(** * GSTP: Gordian Sealed Transaction Protocol, a shallow embedding

    The sealed-message pipeline of gstp-rust ([continuation.rs],
    [sealed_request.rs], [sealed_response.rs], [sealed_event.rs]) over a
    symbolic model of the Envelope substrate it uses (bc-envelope): wrapping,
    assertions, encryption to recipients and signatures.  Cryptography is
    modelled symbolically: an encrypted subject keeps its plaintext together
    with the list of recipient key identifiers able to open it, and a
    signature records the signing key and the envelope it covers.  A key pair
    is named by a [nat]: the public encryption / verification key and the
    private key of the pair carry the same number. *)

From Stdlib Require Import List ZArith String Bool Lia.
From Stdlib Require PrimFloat SpecFloat FloatOps Uint63.
Import ListNotations.
Open Scope string_scope.

(** ** Identifiers *)

(** [ARID]: a 32-byte identifier, compared by value. *)
Definition ARID := Z.
(** [Date] (dcbor): a UTC instant with nanosecond precision, as the number
    of nanoseconds since the Unix epoch: whole seconds [Z.div d 10^9] and
    sub-second nanoseconds [Z.modulo d 10^9], ordered as integers. *)
Definition Date := Z.
Definition nanos_per_second : Z := 1000000000.
(** A key pair identifier. *)
Definition key := nat.
(** * Projection and edge computation engine of the sports-betting dashboard

  A shallow embedding of the engine's Python sources:
  - [utils/ev.py]                           (module [Ev]),
  - [services/projections.py]               (module [Projections]),
  - [workers/build_prop_feed_snapshots.py]  (module [PropFeed]),
  - [workers/build_projection_snapshots.py] (module [ProjectionSnapshots]).

  Conventions of the embedding.
  - Python floats and ints that hold statistics, lines and probabilities
    are exact rationals ([Q]); integer counts and American odds are [Z].
    Where a property depends on how two computed floats compare, the
    computation is repeated on binary64 numbers, rounded as the
    interpreter rounds (modules [Py64], [Ev64] and [PropFeed64]).
  - A JSON null, a missing dictionary entry and Python's [None] are
    [None : option _]; truthiness is written out where the source tests it.
  - The hosted relational store is a record of tables ([Store]); a table
    is [None] when querying it raises, so that every [try/except] of the
    source has its branch.  Calendar dates are day ordinals ([Z]); the
    source only orders and subtracts them.  Observation timestamps stay
    strings, because the source compares them as strings.
  - Python dictionaries are stdpp finite maps; a dictionary is iterated
    in the order of [map_to_list], and no property stated below depends
    on that order. *)

From Stdlib Require Import ZArith QArith Qround Qcanon Lqa Lia Floats.
From Stdlib Require Import String Ascii.
From stdpp Require Import gmap strings list sorting.

Local Open Scope string_scope.

(** ** Python primitives used by the sources *)

Module Py.

(** [x < y] on numbers, as a boolean. *)
Definition Qltb (x y : Q) : bool := negb (Qle_bool y x).

(** [max(a, b)] and [min(a, b)]: the first argument wins a tie. *)
Definition max (a b : Q) : Q := if Qltb a b then b else a.
Definition min (a b : Q) : Q := if Qltb b a then b else a.

(** Truthiness of an optional string ([None] and [""] are falsy). *)
Definition truthy_str (s : option string) : bool :=
  match s with
  | Some s => negb (String.eqb s "")
  | None => false
  end.

(** Truthiness of an optional integer ([None] and [0] are falsy). *)
Definition truthy_int (z : option Z) : bool :=
  match z with
  | Some z => negb (Z.eqb z 0)
  | None => false
  end.

(** [x or 0] on an optional number. *)
Definition or_zero (x : option Q) : Q :=
  match x with
  | Some v => v
  | None => 0
  end.

(** [a > b] on strings: lexicographic on character codes. *)
Definition str_gt (a b : string) : bool := String.ltb b a.

(** [s or ""] on an optional string. *)
Definition or_empty (s : option string) : string :=
  match s with
  | Some s => s
  | None => ""
  end.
++++++++
Your assignment: Scan the data above for the word "pair". Copy every line in which it is found.

Response area:
    signature records the signing key and the envelope it covers.  A key pair
    private key of the pair carry the same number. *)
(** A key pair identifier. *)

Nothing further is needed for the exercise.